US seasonally adjusted initial claims for jobless benefits fell 2,000 in week ended June 21 from previous week's revised level, to 312,000; four-week average rose 2,000 from previous week's revised average, to 314,250: Dept. of Labor

WASHINGTON , June 26, 2014 (press release) – In the week ending June 21, the advance figure for seasonally adjusted initial claims was 312,000, a decrease of 2,000 from the previous week's revised level. The previous week's level was revised up by 2,000 from 312,000 to 314,000. The 4-week moving average was 314,250, an increase of 2,000 from the previous week's revised average. The previous week's average was revised up by 500 from 311,750 to 312,250.

There were no special factors impacting this week's initial claims. The advance seasonally adjusted insured unemployment rate was 2.0 percent for the week ending June 14, an increase of 0.1 percentage point from the previous week's unrevised rate.

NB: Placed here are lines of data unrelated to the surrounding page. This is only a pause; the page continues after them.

(* ===== verification/VmmShare.v ===== *)
(** * Address spaces: who sees whose writes

    The processor's loads and stores through the tables, and the invariant that
    makes a program's writes its own. *)

From Stdlib Require Import ZArith Lia.
From stdpp Require Import base list numbers gmap.
From S2P Require Import Prelude MapSum Mem Pmm PmmSpec PmmBoot FrameSource DirectMap Vmm Swap VmmOps VmmTables VmmInv VmmStep VmmWalk VmmPage VmmCreate VmmFork VmmDestroy VmmRange VmmUser.
Open Scope Z_scope.

Section processor.
Context {D : Type} (hhdm : Z).
Implicit Types (v : vm D).

(** The entry of a user address. The directories on the way allow everything. *)
Definition user_entry (a va : Z) v : Z := let '(_, pte) := vmm_find hhdm a va v in if pte =? 0 then 0 else rd64 hhdm pte v.

Definition byte_at (e va : Z) : Z := frame_of e * PAGE_SIZE + va mod PAGE_SIZE.

(** A load of one byte, and a store of one, by a program in space [a]; [None] is a
    page fault. *)
Definition user_load (a va : Z) v : option Z :=
  let e := user_entry a va v in if has e PTE_PRESENT && has e PTE_USER then Some (ldb (vmem v) (byte_at e va)) else None.

Definition user_store (a va x : Z) v : option (vm D) :=
  let e := user_entry a va v in
  if has e PTE_PRESENT && has e PTE_USER && has e PTE_WRITE then Some (set_phys (set_ram (st 1 (vmem v) (byte_at e va) x) (phys v)) v) else None.
End processor.

(** A private page that can be written belongs to one mapping. *)
Definition isolated (A : gmap Z space_rep) (K : Z -> Z) : Prop :=
  ∀ a sp q e, A !! a = Some sp -> sp_map sp !! q = Some e -> private e = true -> Z.testbit e 1 = true -> owners A K (frame_of e) = 1.

(** Two private pages. *)
Lemma two_pages A K a sp q e b sq q' e' : (∀ f, 0 <= K f) -> A !! a = Some sp -> sp_map sp !! q = Some e -> private e = true -> A !! b = Some sq -> sp_map sq !! q' = Some e' -> private e' = true -> frame_of e' = frame_of e ->
  (a, q) <> (b, q') -> 2 <= owners A K (frame_of e).
Proof.
  intros HK Ha Hq Hp Hb Hq' Hp' Ef Hne. set (f := frame_of e) in *. unfold owners. specialize (HK f). destruct (decide (a = b)) as [->|Hab].
  - assert (sq = sp) as -> by congruence. assert (Hqq : q <> q') by congruence. pose proof (msum_ge2 (entry_uses f) (sp_map sp) q e q' e' (entry_uses_nonneg f) Hq Hq' Hqq) as H2. rewrite !entry_uses_private in H2 by done. rewrite !decide_True in H2 by done.
    pose proof (uses_ge f A b sp Ha). unfold space_uses in *. pose proof (msum_nonneg (is_frame f) (sp_tabs sp) (is_frame_nonneg f)). pose proof (area_uses_nonneg f (sp_area sp)). lia.
  - pose proof (msum_ge2 (space_uses f) A a sp b sq (space_uses_nonneg f) Ha Hb Hab) as H2. destruct (map_uses f sp q e Hq Hp eq_refl). destruct (map_uses f sq q' e' Hq' Hp' Ef). unfold uses. lia.
Qed.

Section share.
Context {D : Type} `{BlockDevice D} (hhdm top : Z).
Context (Hbase : 0 <= hhdm) (Htop : hhdm + top * PAGE_SIZE <= 2 ^ 64).
Implicit Types (v : vm D) (A : gmap Z space_rep).
Abbreviation inv := (inv hhdm top).

Lemma entry_ok v A K F a sp va : inv v A K F -> A !! a = Some sp -> 0 <= va < USER_SPACE_END -> user_entry hhdm a va v = default 0 (sp_map sp !! (va / 4096)).
Proof using All.
  intros I Ha Hva. unfold user_entry. rewrite (find_ok hhdm top Hbase Htop a va Hva v A K F sp I Ha). pose proof (find_none hhdm top a va Hva v A K F sp I Ha) as Hn. pose proof (fun t => find_some hhdm top Hbase a va Hva v A K F sp t I Ha) as Hs.
  destruct (sp_tabs sp !! (0, va / 4096 / 512)) as [t|]; cbn [slot_of]; [|by rewrite (Hn eq_refl)]. by destruct (Hs t eq_refl) as [-> ->].
Qed.

(** A program's load depends on the entry and on the page it names. *)
Lemma load_same v v' a b va : user_entry hhdm a va v = user_entry hhdm b va v' -> same_at (vmem v) (vmem v') (frame_of (user_entry hhdm a va v) * PAGE_SIZE) PAGE_SIZE -> user_load hhdm b va v' = user_load hhdm a va v.
Proof.
  intros E Hm. unfold user_load, byte_at. rewrite <- E. case_match; [|done]. f_equal. apply Hm. unfold PAGE_SIZE. pose proof (Z.mod_pos_bound va 4096 ltac:(lia)). lia.
Qed.

(** ** A store *)

Lemma user_store_ok v A K F a sp va x v' : inv v A K F -> A !! a = Some sp -> 0 <= va < USER_SPACE_END -> private (default 0 (sp_map sp !! (va / 4096))) = true -> user_store hhdm a va x v = Some v' ->
  inv v' A K F /\ rest v v' /\ same_off (eq (frame_of (default 0 (sp_map sp !! (va / 4096))))) (vmem v) (vmem v') /\ user_load hhdm a va v' = Some (x mod 256) /\
  (∀ va', 0 <= va' < USER_SPACE_END -> va' <> va -> va' / 4096 = va / 4096 -> user_load hhdm a va' v' = user_load hhdm a va' v).
Proof using All.
  intros I Ha Hva Hp Hst. unfold user_store in Hst. pose proof (entry_ok v A K F a sp va I Ha Hva) as Ee. rewrite Ee in Hst. set (e := default 0 (sp_map sp !! (va / 4096))) in *. destruct (has e PTE_PRESENT && has e PTE_USER) eqn:Eu; [|done]. destruct (has e PTE_WRITE); [|done]. cbn [andb] in Hst.
  set (m := st 1 (vmem v) (byte_at e va) x) in *. assert (v' = set_phys (set_ram m (phys v)) v) as -> by congruence. clear Hst. assert (Hmod : 0 <= va mod PAGE_SIZE < PAGE_SIZE) by (apply Z.mod_pos_bound; done). assert (Hs : same_off (eq (frame_of e)) (vmem v) m) by (intros g Hg; apply same_st; unfold byte_at, PAGE_SIZE in *; lia).
  assert (Hoff : off_tables v A m). { intros b sq y f Hb Hy. apply Hs. intros <-. assert (Eq : sp_map sp !! (va / 4096) = Some e) by (unfold e in *; by destruct (sp_map sp !! (va / 4096))). by eapply (tab_not_mapped _ _ _ _ _ _ _ _ _ _ _ _ _ _ I Hb Hy Ha Eq Hp). }
  pose proof (inv_ram hhdm top v A K F m I Hoff) as I'. split_and!; [exact I'|apply rest_phys|exact Hs| |].
  - unfold user_load. rewrite (entry_ok _ A K F a sp va I' Ha Hva). fold e. rewrite Eu. f_equal. change (vmem (set_phys (set_ram m _) v)) with m. unfold m. change (st 1 ?m ?a ?b) with (<[a := b mod 256]> m). rewrite ldb_insert, Z.eqb_refl. by rewrite Z.mod_mod.
  - intros va' Hva' Hne Hpg. unfold user_load. rewrite (entry_ok _ A K F a sp va' I' Ha Hva'), (entry_ok v A K F a sp va' I Ha Hva'), Hpg. fold e. rewrite Eu. f_equal. change (vmem (set_phys (set_ram m _) v)) with m. apply ldb_st. unfold byte_at, PAGE_SIZE in *.
    pose proof (Z.div_mod va 4096 ltac:(lia)). pose proof (Z.div_mod va' 4096 ltac:(lia)). lia.
Qed.

(** ** Copy on write *)

Lemma owners_upd A K a sp q e h : A !! a = Some sp -> owners (<[a := set_map (upd q e (sp_map sp)) sp]> A) K h = owners A K h - entry_uses h (default 0 (sp_map sp !! q)) + entry_uses h e.
Proof. intros Ha. unfold owners. rewrite (uses_replace h A a sp _ Ha). unfold space_uses. cbn [set_map sp_tabs sp_map sp_area]. rewrite map_uses_upd. lia. Qed.

Lemma cow_isolated v A K F a sp q e g : inv v A K F -> A !! a = Some sp -> isolated A K -> let old := default 0 (sp_map sp !! q) in
  private old = true -> unshared old e g -> (g = frame_of old /\ owners A K (frame_of old) = 1) \/ (g ∈ F /\ 1 < owners A K (frame_of old)) -> isolated (<[a := set_map (upd q e (sp_map sp)) sp]> A) K.
Proof.
  intros I Ha Hi old Hp U Hg. pose proof (unshared_private _ _ _ U) as Hpe. rewrite Hp in Hpe. pose proof U as (_ & Ef & _). assert (Hq : sp_map sp !! q = Some old) by (unfold old in *; by destruct (sp_map sp !! q)).
  assert (HO : ∀ h, owners (<[a := set_map (upd q e (sp_map sp)) sp]> A) K h = owners A K h - (if decide (h = frame_of old) then 1 else 0) + (if decide (h = g) then 1 else 0)).
  { intros h. rewrite (owners_upd A K a sp q e h Ha). fold old. rewrite !entry_uses_private by done. by rewrite Ef. }
  assert (Hgf : g ∈ F -> owners A K g = 0) by (intros HF; apply (owned_free _ _ _ _ (iv_own _ _ _ _ _ _ I) HF)).
  assert (Hold : ∀ b sq x e', (b, x) <> (a, q) -> A !! b = Some sq -> sp_map sq !! x = Some e' -> private e' = true -> Z.testbit e' 1 = true -> owners (<[a := set_map (upd q e (sp_map sp)) sp]> A) K (frame_of e') = 1).
  { intros b sq x e' Hne Hb Hx Hp' Hw'. pose proof (Hi b sq x e' Hb Hx Hp' Hw') as H1. rewrite HO. rewrite (decide_False (P := frame_of e' = frame_of old)).
    - rewrite decide_False; [lia|]. intros E. destruct Hg as [[-> H1']|[HF _]]; [|rewrite E in H1; specialize (Hgf HF); lia]. pose proof (two_pages A K a sp q old b sq x e' (iv_pos _ _ _ _ _ _ I) Ha Hq Hp Hb Hx Hp' E ltac:(congruence)). lia.
    - intros E. pose proof (two_pages A K a sp q old b sq x e' (iv_pos _ _ _ _ _ _ I) Ha Hq Hp Hb Hx Hp' E ltac:(congruence)). rewrite E in H1. lia. }
  intros b sq x e' Hb Hx Hp' Hw'. destruct (decide (b = a)) as [->|Hba].
  - rewrite lookup_insert_eq in Hb. injection Hb as <-. cbn [set_map sp_map] in Hx. destruct (decide (x = q)) as [->|Hxq].
    + rewrite upd_eq in Hx. case_decide; [done|]. injection Hx as <-. rewrite HO, Ef, (decide_True (P := g = g)) by done. destruct Hg as [[-> H1]|[HF H1]]; [rewrite decide_True by done; lia|]. specialize (Hgf HF). rewrite decide_False; [lia|]. intros E. rewrite <- E in H1. lia.
    + rewrite upd_ne in Hx by done. eapply (Hold a sp x); [congruence|done|done|done|done].
  - rewrite lookup_insert_ne in Hb by done. eapply (Hold b sq x); [congruence|done|done|done|done].
Qed.

(** ** Fork *)

Lemma fork_isolated v A K F src dst sp v' A' F' r Tc ar : inv v A K F -> A !! src = Some sp -> isolated A K -> fork_done hhdm top v A K F src dst sp v' A' F' r Tc ar -> src <> dst -> isolated A' K.
Proof.
  intros I Hsrc Hi [Iv _ Hpar Hch Hoth _ Hown _ _] Hne b sq q e Hb Hq Hp Hw. destruct (decide (b = src)) as [->|Hb1].
  { rewrite Hpar in Hb. injection Hb as <-. cbn [set_map sp_map] in Hq. rewrite lookup_fmap in Hq. apply fmap_Some in Hq as (e0 & _ & ->). rewrite cow_private in Hp. by rewrite cow_readonly in Hw. }
  destruct (decide (b = dst)) as [->|Hb2].
  { rewrite Hch in Hb. injection Hb as <-. cbn [sp_map] in Hq. rewrite lookup_omap in Hq. apply bind_Some in Hq as (e0 & _ & Hc). unfold child in Hc. case_match; [|done]. injection Hc as <-. rewrite cow_private in Hp. by rewrite cow_readonly in Hw. }
  rewrite Hoth in Hb by done. pose proof (Hi b sq q e Hb Hq Hp Hw) as H1. destruct (owned_range _ _ _ (frame_of e) (iv_own _ _ _ _ _ _ I) ltac:(lia)) as (_ & _ & HF). rewrite (Hown _ HF), H1. enough (msum (entry_uses (frame_of e)) (omap child (sp_map sp)) = 0) by lia.
  apply msum_zero. intros x e' Hx. rewrite lookup_omap in Hx. apply bind_Some in Hx as (e0 & H0 & Hc). unfold child in Hc. case_match; [|done]. injection Hc as <-. rewrite cow_uses. destruct (private e0) eqn:Hp0; [|by apply entry_uses_public]. rewrite entry_uses_private by done. rewrite decide_False; [done|].
  intros E. pose proof (two_pages A K src sp x e0 b sq q e (iv_pos _ _ _ _ _ _ I) Hsrc H0 Hp0 Hb Hq Hp E ltac:(congruence)). rewrite <- E in *. lia.
Qed.

(** ** Fewer pages *)

Lemma unmap_isolated v A K F a sp M' : inv v A K F -> A !! a = Some sp -> isolated A K -> M' ⊆ sp_map sp -> isolated (<[a := set_map M' sp]> A) K.
Proof.
  intros I Ha Hi Hsub b sq q e Hb Hq Hp Hw. assert (Hold : owners A K (frame_of e) = 1).
  { destruct (decide (b = a)) as [->|Hba]; [rewrite lookup_insert_eq in Hb; injection Hb as <-; apply (Hi a sp q); [done|by eapply lookup_weaken|done|done]|]. rewrite lookup_insert_ne in Hb by done. by apply (Hi b sq q). }
  pose proof (owners_less A K a sp M' (frame_of e) Ha Hsub) as Hle. destruct (map_uses _ _ _ _ Hq Hp eq_refl). pose proof (uses_ge (frame_of e) _ b sq Hb). pose proof (iv_pos _ _ _ _ _ _ I (frame_of e)). unfold owners in *. lia.
Qed.

(** ** A new page *)

(** The owners of a frame that is no table, in a space with more tables and another
    map. *)
Lemma owners_tabs A K a sp T M' h : A !! a = Some sp -> sp_tabs sp ⊆ T -> (∀ y, T !! y <> Some h) ->
  owners (<[a := Sp (sp_root sp) T M' (sp_area sp)]> A) K h = owners A K h - msum (entry_uses h) (sp_map sp) + msum (entry_uses h) M'.
Proof.
  intros Ha Hsub HT. unfold owners. rewrite (uses_replace h A a sp _ Ha). unfold space_uses. cbn [sp_tabs sp_map sp_area].
  assert (Hz : ∀ T' : gmap (Z * Z) Z, (∀ y, T' !! y <> Some h) -> msum (is_frame h) T' = 0) by (intros T' HT'; apply msum_zero; intros y k Hy; unfold is_frame; rewrite decide_False; [done|]; intros ->; by apply (HT' y)).
  rewrite (Hz T HT), (Hz (sp_tabs sp)); [lia|]. intros y Hy. apply (HT y). by eapply lookup_weaken.
Qed.

Lemma tabs_isolated v A K F a sp T : A !! a = Some sp -> isolated A K -> sp_tabs sp ⊆ T -> inv v (<[a := set_tabs T sp]> A) K F -> isolated (<[a := set_tabs T sp]> A) K.
Proof.
  intros Ha Hi Hsub I' b sq q e Hb Hq Hp Hw. unfold set_tabs. rewrite owners_tabs; [|done|done|intros y Hy; by apply (tab_not_mapped _ _ _ _ _ _ a _ y (frame_of e) b sq q e I' (lookup_insert_eq _ _ _) Hy Hb Hq Hp)]. enough (owners A K (frame_of e) = 1) by lia.
  destruct (decide (b = a)) as [->|Hba]; [rewrite lookup_insert_eq in Hb; injection Hb as <-; by apply (Hi a sp q)|]. rewrite lookup_insert_ne in Hb by done. by apply (Hi b sq q).
Qed.

Lemma backed_isolated v A K F a sp T F' q flags g v' : inv v A K F -> A !! a = Some sp -> isolated A K -> private (default 0 (sp_map sp !! q)) = false -> bounded v F sp v' T F' -> g ∈ F ∖ F' -> flags_ok flags -> 0 <= g < 2 ^ 40 ->
  inv v' (<[a := Sp (sp_root sp) T (upd q (map_entry g flags) (sp_map sp)) (sp_area sp)]> A) K F' -> isolated (<[a := Sp (sp_root sp) T (upd q (map_entry g flags) (sp_map sp)) (sp_area sp)]> A) K.
Proof.
  intros I Ha Hi Hold [_ Hsub _ Hnew _] Hg Hfl Hgr I' b sq x e Hb Hx Hp Hw. set (sp' := Sp _ T _ _) in *. set (en := map_entry g flags) in *. assert (Hen : frame_of en = g) by (by apply map_entry_frame).
  assert (HgF : g ∈ F) by set_solver. destruct (owned_free _ _ _ _ (iv_own _ _ _ _ _ _ I) HgF) as (Hg0 & _). set (h := frame_of e) in *.
  assert (HT : ∀ y, T !! y <> Some h) by (intros y Hy; by apply (tab_not_mapped _ _ _ _ _ _ a sp' y h b sq x e I' (lookup_insert_eq _ _ _) Hy Hb Hx Hp)).
  assert (HO : owners (<[a := sp']> A) K h = owners A K h + entry_uses h en) by (unfold sp'; rewrite (owners_tabs A K a sp T _ h Ha Hsub HT), map_uses_upd, (entry_uses_public h _ Hold); lia).
  rewrite HO. assert (Hcase : (sp_map sq !! x = Some en /\ b = a /\ e = en) \/ ∃ sq', A !! b = Some sq' /\ sp_map sq' !! x = Some e).
  { destruct (decide (b = a)) as [->|Hba]; [|rewrite lookup_insert_ne in Hb by done; right; by exists sq]. rewrite lookup_insert_eq in Hb. injection Hb as <-. cbn [sp' sp_map] in *. destruct (decide (x = q)) as [->|Hxq]; [|rewrite upd_ne in Hx by done; right; by exists sp].
    rewrite upd_eq in *. case_decide; [done|]. left. split_and!; [done|done|congruence]. }
  destruct Hcase as [(_ & _ & E)|(sq' & Hb' & Hx')].
  - unfold h in *. rewrite E in *. rewrite Hen in *. rewrite Hg0, entry_uses_private, Hen, decide_True by done. done.
  - pose proof (Hi b sq' x e Hb' Hx' Hp Hw) as H1. fold h in H1. rewrite H1. enough (entry_uses h en = 0) by lia. unfold entry_uses. rewrite decide_False; [done|]. intros [_ E]. rewrite Hen in E. rewrite <- E in H1. lia.
Qed.
End share.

The advance number for seasonally adjusted insured unemployment during the week ending June 14 was 2,571,000, an increase of 12,000 from the previous week's revised level. The previous week's level was revised down by 2,000 from 2,561,000 to 2,559,000. The 4-week moving average was 2,587,000, a decrease of 13,000 from the previous week's revised average. This is the lowest level for this average since November 3, 2007 when it was 2,585,750. The previous week's average was revised down by 500 from 2,600,500 to 2,600,000.